* **The problem**
What is needed here is an exact repetition of the records below, beginning at the line that has "Lemma encodeShaderForUrl_total shader" and stopping after the line that has "cbn [map]. rewrite IH. f_equal.".
•••••
(* ===== verification/LCDScreen.v ===== *)
(** * The screen (lib/LCDScreen.cpp)

    A display without a frame buffer of its own: at every rising edge of the pixel clock it takes a pixel from the data pins
    while data enable is high; it recognises the end of a line and the end of a frame by the number of edges at which data
    enable was low.  The frame that is shown leaves the system as the call [Out] with its pixels. *)

From Stdlib Require Import ZArith Lia.
From stdpp Require Import base list numbers option relations.
From S2P Require Import Prelude BitManip Signal Device.

#[local] Open Scope Z_scope.

(** ** The screen *)

(** lib/LCDScreen.cpp:42-66 SDLScreen: without the members of SDL and the counter of frames, which is not used *)
Record SDLScreen := mkScreen { width : Z; height : Z; pixels : list Z }.

(** lib/LCDScreen.cpp:68-94 SDLScreen::init: the memory for the pixels, which is not initialised *)
Definition screen_init (junk : list Z) (w h : Z) : option SDLScreen :=
  _ ← assert (zlength junk =? u32 (w * h)); Some (mkScreen w h junk).

(** lib/LCDScreen.cpp:96-109 SDLScreen::flip *)
Definition flip (s : SDLScreen) : list Call := [Out (pixels s)].

(** lib/LCDScreen.cpp:111-114 SDLScreen::writePixel *)
Definition writePixel (x y value : Z) (s : SDLScreen) : option SDLScreen :=
  l ← array_set (pixels s) (u32 (x + y * width s)) (u16 value); Some (mkScreen (width s) (height s) l).

(** ** The device *)

(** lib/LCDScreen.cpp:126-150 LCDScreen *)
Record LCDScreen := mkLCD {
  screen : SDLScreen;
  CLKSignal : Signal;
  CLKValue : Z;
  DataTracker : Signal;
  DETracker : Signal;
  HSYNCTracker : Signal;
  VSYNCTracker : Signal;
  x : Z;
  y : Z;
  edgeCounter : Z;
  lastDEHighEdge : Z
}.

(** lib/LCDScreen.cpp:153-177 LCDScreen::LCDScreen: [clk] is the value of the clock, which is not initialised *)
Definition newLCDScreen (junk : list Z) (clk w h : Z) : option LCDScreen :=
  s ← screen_init junk w h;
  Some (mkLCD s (constant 0) clk newTracker newTracker newTracker newTracker 0 0 0 0).

Definition set_CLK (c : Signal) (v : Z) (s : LCDScreen) : LCDScreen :=
  mkLCD (screen s) c v (DataTracker s) (DETracker s) (HSYNCTracker s) (VSYNCTracker s) (x s) (y s) (edgeCounter s) (lastDEHighEdge s).
Definition set_data (v : Signal) (s : LCDScreen) : LCDScreen :=
  mkLCD (screen s) (CLKSignal s) (CLKValue s) v (DETracker s) (HSYNCTracker s) (VSYNCTracker s) (x s) (y s) (edgeCounter s) (lastDEHighEdge s).
Definition set_DE (v : Signal) (s : LCDScreen) : LCDScreen :=
  mkLCD (screen s) (CLKSignal s) (CLKValue s) (DataTracker s) v (HSYNCTracker s) (VSYNCTracker s) (x s) (y s) (edgeCounter s) (lastDEHighEdge s).
Definition set_HSYNC (v : Signal) (s : LCDScreen) : LCDScreen :=
  mkLCD (screen s) (CLKSignal s) (CLKValue s) (DataTracker s) (DETracker s) v (VSYNCTracker s) (x s) (y s) (edgeCounter s) (lastDEHighEdge s).
Definition set_VSYNC (v : Signal) (s : LCDScreen) : LCDScreen :=
  mkLCD (screen s) (CLKSignal s) (CLKValue s) (DataTracker s) (DETracker s) (HSYNCTracker s) v (x s) (y s) (edgeCounter s) (lastDEHighEdge s).
(** What a sampling edge changes. *)
Definition set_scan (sc : SDLScreen) (x' y' e h : Z) (s : LCDScreen) : LCDScreen :=
  mkLCD sc (CLKSignal s) (CLKValue s) (DataTracker s) (DETracker s) (HSYNCTracker s) (VSYNCTracker s) x' y' e h.

(** lib/LCDScreen.cpp:189-189 LCDScreen::seeSamplingEdge *)
Definition minHorizontalClks : Z := 40.
(** lib/LCDScreen.cpp:191-191 LCDScreen::seeSamplingEdge *)
Definition minVerticalClks : Z := 5 * 520.

(** lib/LCDScreen.cpp:181-207 LCDScreen::seeSamplingEdge *)
Definition seeSamplingEdge (time : Z) : Op LCDScreen := fun s =>
  let e := u32 (edgeCounter s + 1) in
  if getValue (DETracker s) time =? 0 then Some (set_scan (screen s) (x s) (y s) e (lastDEHighEdge s) s, [])
  else
    let lowEdges := u64 (e - u64 (lastDEHighEdge s + 1)) in
    let '(x', y', l) :=
      if minVerticalClks <=? lowEdges then (0, 0, flip (screen s))
      else if minHorizontalClks <=? lowEdges then (0, u32 (y s + 1), [])
      else (x s, y s, []) in
    if (x' <? width (screen s)) && (y' <? height (screen s)) then
      sc ← writePixel x' y' (getValue (DataTracker s) time) (screen s);
      Some (set_scan sc (u32 (x' + 1)) y' e e s, l)
    else Some (set_scan (screen s) x' y' e e s, l).
(** lib/WaveformTracer.cpp:48-54 WaveformTracer::add: of a port with this width and name *)
Definition add (name : str) (width : Z) (portName : str) (w : Waveform) : option Waveform :=
  _ ← assert (negb (portsFinalized w));
  let n := length (ports w) in
  Some (mkWave (queue w) (out w) (ports w ++ [mkWavePort width portName (makeIdentifier (u32 (Z.of_nat n))) (constant 0) 0])
    (addModule name n (modules w)) (portsFinalized w) (currentTime w)).

(** lib/WaveformTracer.cpp:72-84 WaveformTracer::emitDate: [date] is the date of the host as a string *)
Definition emitDate (date : option str) : list str :=
  match date with Some d => [lit "$date"; lit "  " ++ d; lit "$end"] | None => [] end.

(** lib/WaveformTracer.cpp:86-97 WaveformTracer::emitDeclarations *)
Definition emitDeclarations (date : option str) : list str :=
  emitDate date ++ [lit "$version"; lit "  AXE (An XCore Emulator)"; lit "$end"; lit "$timescale"; lit "  100 ps"; lit "$end"].

(** lib/WaveformTracer.cpp:116-118 WaveformTracer::dumpPortValue: the loop from bit [i - 1] on *)
Fixpoint binaryFrom (i : nat) (value : Z) : str :=
  match i with O => [] | S i => (if Z.testbit value (Z.of_nat i) then "1" else "0") :: binaryFrom i value end.

(** lib/WaveformTracer.cpp:100-126 WaveformTracer::dumpPortValue *)
Definition dumpPortValue (id : str) (width value : Z) : str :=
  (if width =? 1 then [if value .& 1 =? 0 then "0" else "1"]
   else "b" :: (if negb (value =? 0) then binaryFrom (Z.to_nat (32 - countLeadingZeros value)) value else ["0"]) ++ [" "]) ++ id.
Lemma byte_of_to_Z b : byte_of_Z (byte_to_Z b) = b.
Proof.
  pose proof (byte_to_Z_range b) as Hr. unfold is_byte in Hr.
  unfold byte_of_Z. rewrite Z.mod_small by lia.
  unfold byte_to_Z. rewrite N2Z.id, Byte.of_to_N. reflexivity.
Qed.

Lemma byte_to_of_Z z : is_byte z -> byte_to_Z (byte_of_Z z) = z.
Proof.
  unfold is_byte. intros Hz. unfold byte_of_Z. rewrite Z.mod_small by lia.
  destruct (Byte.of_N (Z.to_N z)) as [b|] eqn:E.
  - apply Byte.to_of_N in E. unfold byte_to_Z. rewrite E. lia.
  - apply Byte.of_N_None_iff in E. lia.
Qed.

Lemma bytes_to_of_Z l : Forall is_byte l -> map byte_to_Z (map byte_of_Z l) = l.
Proof.
  induction 1 as [|z l Hz _ IH]; [reflexivity|].
  cbn [map]. rewrite byte_to_of_Z, IH by assumption. reflexivity.
Qed.

Lemma bytes_of_to_Z bs : map byte_of_Z (map byte_to_Z bs) = bs.
Proof.
  induction bs as [|b bs IH]; [reflexivity|].
  cbn [map]. rewrite byte_of_to_Z, IH. reflexivity.
Qed.

Lemma bytes_range bs : Forall is_byte (map byte_to_Z bs).
Proof.
  induction bs as [|b bs IH]; constructor; [apply byte_to_Z_range | exact IH].
Qed.

(** The loop that builds the binary string. *)
Lemma binary_loop bytes acc :
  fold_left (fun binary b => binary ++ [App.fromCharCode (byte_to_Z b)]) bytes acc
  = acc ++ map byte_to_Z bytes.
Proof.
  revert acc. induction bytes as [|b bs IH]; intros acc; cbn [fold_left map].
  - rewrite app_nil_r. reflexivity.
  - rewrite IH, <- app_assoc. cbn [app]. do 2 f_equal.
    pose proof (byte_to_Z_range b) as Hr. unfold is_byte in Hr.
    unfold App.fromCharCode. apply Z.mod_small. lia.
Qed.

(** The encoder never throws: the binary string holds bytes only. *)
Lemma encodeShaderForUrl_eq shader :
  App.encodeShaderForUrl shader =
    Ok (replace_all App.SLASH App.UNDERSCORE
          (replace_all App.PLUS App.MINUS
             (base64_encode (map byte_to_Z (TextEncoder_encode shader))))).
Proof.
  unfold App.encodeShaderForUrl. rewrite binary_loop. cbn [app].
  rewrite btoa_bytes by apply bytes_range. reflexivity.
Qed.

Lemma encodeShaderForUrl_total shader :
  exists token, App.encodeShaderForUrl shader = Ok token.
Proof. eexists. apply encodeShaderForUrl_eq. Qed.

(** Both copies of the encoder are the same function. *)
Lemma main_encoder_same shader :
  Main.encodeShaderForUrl shader = App.encodeShaderForUrl shader.
Proof. reflexivity. Qed.

(** The substitution of the decoder undoes that of the encoder on strings
    without [-] and [_]. *)
Lemma substitution_inverse s :
  Forall (fun c => c <> App.MINUS /\ c <> App.UNDERSCORE) s ->
  replace_all App.UNDERSCORE App.SLASH
    (replace_all App.MINUS App.PLUS
       (replace_all App.SLASH App.UNDERSCORE
          (replace_all App.PLUS App.MINUS s))) = s.
Proof.
  unfold replace_all, App.MINUS, App.UNDERSCORE, App.PLUS, App.SLASH.
  induction 1 as [|c s [Hm Hu] _ IH]; [reflexivity|].
  cbn [map]. rewrite IH. f_equal.
  destruct (Z.eqb_spec c 43) as [->|H43]; [reflexivity|].
  destruct (Z.eqb_spec c 47) as [->|H47]; [reflexivity|].
  destruct (Z.eqb_spec c 45) as [|_]; [contradiction|].
  destruct (Z.eqb_spec c 95) as [|_]; [contradiction|reflexivity].
Qed.

Lemma replace_all_nonempty c d s : s <> [] -> replace_all c d s <> [].
Proof. destruct s; [congruence|]. intros _. discriminate. Qed.

Lemma slice_from_1 c (s : jsstring) : slice_from (c :: s) 1 = s.
Proof.
  unfold slice_from, slice, clamp_index, len. cbn [List.length].
  change (1 <? 0) with false. cbv iota.
  destruct (Z.ltb_spec (Z.of_nat (S (List.length s))) 0); [lia|].
  replace (Z.min 1 (Z.of_nat (S (List.length s)))) with 1 by lia.
  change (Z.to_nat 1) with 1%nat. cbn [skipn].
  replace (Z.to_nat _) with (List.length s) by lia.
  apply firstn_all.
Qed.

(** The token read back from the location. *)
Lemma hash_token l token :
  slice_from (hash (with_fragment l token)) 1 = token.
Proof.
  unfold hash, with_fragment. cbn [fragment].
  destruct token as [|c t]; [reflexivity|]. apply slice_from_1.
Qed.

(** What the decoder of the location makes of a non-empty token. *)
Lemma getShaderFromUrl_token l c token :
  App.getShaderFromUrl (with_fragment l (c :: token)) =
    match atob (replace_all App.UNDERSCORE App.SLASH
                  (replace_all App.MINUS App.PLUS (c :: token))) with
    | Ok binary => Some (TextDecoder_decode (map byte_of_Z binary))
    | Throw _ => None
    end.
Proof.
  unfold App.getShaderFromUrl. rewrite hash_token. cbn [falsy].
  destruct (atob _); reflexivity.
Qed.

Lemma TextDecoder_TextEncoder t :
  wf_string t ->
  TextDecoder_decode (TextEncoder_encode t) =
    of_code_points (strip_bom (to_code_points t)).
Proof.
  intros Hwf. unfold TextDecoder_decode, TextEncoder_encode.
  pose proof (to_code_points_scalar t Hwf) as Hs.
  rewrite bytes_to_of_Z by (apply utf8_encode_bytes; exact Hs).
  rewrite decode_encode_scalars by exact Hs. reflexivity.
Qed.

Lemma TextEncoder_nonempty t : t <> [] -> TextEncoder_encode t <> [].
Proof.
  intros Ht. apply to_code_points_nonempty in Ht.
  unfold TextEncoder_encode, utf8_encode.
  destruct (to_code_points t) as [|cp cps]; [congruence|].
  cbn [flat_map]. pose proof (utf8_encode_cp_nonempty cp).
  destruct (utf8_encode_cp cp); [congruence|]. discriminate.
Qed.

(** Decoding the token of a non-empty text: the text with every unpaired
    surrogate replaced by U+FFFD and without a leading U+FEFF. *)
Lemma decode_encode_general l t :
  wf_string t -> t <> [] ->
  exists token,
    App.encodeShaderForUrl t = Ok token /\
    App.getShaderFromUrl (with_fragment l token) =
      Some (of_code_points (strip_bom (to_code_points t))).
Proof.
  intros Hwf Ht. eexists. split; [apply encodeShaderForUrl_eq|].
  set (bytes := TextEncoder_encode t).
  assert (Hne : map byte_to_Z bytes <> []).
  { pose proof (TextEncoder_nonempty t Ht) as H. fold bytes in H.
    destruct bytes; [congruence|discriminate]. }
  pose proof (bytes_range bytes) as Hr.
  pose proof (base64_encode_nonempty _ Hne) as Hb.
  destruct (replace_all App.SLASH App.UNDERSCORE
              (replace_all App.PLUS App.MINUS
                 (base64_encode (map byte_to_Z bytes)))) as [|c token] eqn:E.
  { exfalso. revert E. apply replace_all_nonempty, replace_all_nonempty.
    exact Hb. }
  rewrite getShaderFromUrl_token, <- E, substitution_inverse.
  - rewrite atob_btoa by exact Hr. rewrite bytes_of_to_Z.
    unfold bytes. rewrite TextDecoder_TextEncoder by exact Hwf. reflexivity.
  - apply Forall_forall. intros x Hin.
    destruct (encode_plain _ x Hr Hin) as [_ [H45 [H95 _]]].
    split; assumption.
Qed.

Lemma strip_bom_no_bom t :
  hd 0 t <> 65279 -> strip_bom (to_code_points t) = to_code_points t.
Proof.
  destruct t as [|c rest]; [reflexivity|]. cbn [hd]. intros Hc.
  cbn [to_code_points].
  destruct (surrogate_cases c) as [[-> Hr]|[[-> [-> Hr]]|[-> [-> Hr]]]].
  - destruct rest as [|d rest']; [reflexivity|].
    destruct (surrogate_cases d) as [[Hl Hdr]|[[Hl [Ht Hdr]]|[Hl [Ht Hdr]]]].
    + assert (is_trail_surrogate d = false) as ->; [|reflexivity].
      unfold is_trail_surrogate. destruct (Z.leb_spec 56320 d); [lia|reflexivity].
    + rewrite Ht. cbn [strip_bom]. rewrite Bits.shiftl_10.
      destruct (Z.eqb_spec (65536 + (c - 55296) * 1024 + (d - 56320)) 65279);
        [lia|reflexivity].
    + rewrite Ht. reflexivity.
  - reflexivity.
  - cbn [strip_bom]. destruct (Z.eqb_spec c 65279); [contradiction|reflexivity].
Qed.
•••••
* **Your response**
Lemma encodeShaderForUrl_total shader :
  exists token, App.encodeShaderForUrl shader = Ok token.
Proof. eexists. apply encodeShaderForUrl_eq. Qed.

(** Both copies of the encoder are the same function. *)
Lemma main_encoder_same shader :
  Main.encodeShaderForUrl shader = App.encodeShaderForUrl shader.
Proof. reflexivity. Qed.

(** The substitution of the decoder undoes that of the encoder on strings
    without [-] and [_]. *)
Lemma substitution_inverse s :
  Forall (fun c => c <> App.MINUS /\ c <> App.UNDERSCORE) s ->
  replace_all App.UNDERSCORE App.SLASH
    (replace_all App.MINUS App.PLUS
       (replace_all App.SLASH App.UNDERSCORE
          (replace_all App.PLUS App.MINUS s))) = s.
Proof.
  unfold replace_all, App.MINUS, App.UNDERSCORE, App.PLUS, App.SLASH.
  induction 1 as [|c s [Hm Hu] _ IH]; [reflexivity|].
  cbn [map]. rewrite IH. f_equal.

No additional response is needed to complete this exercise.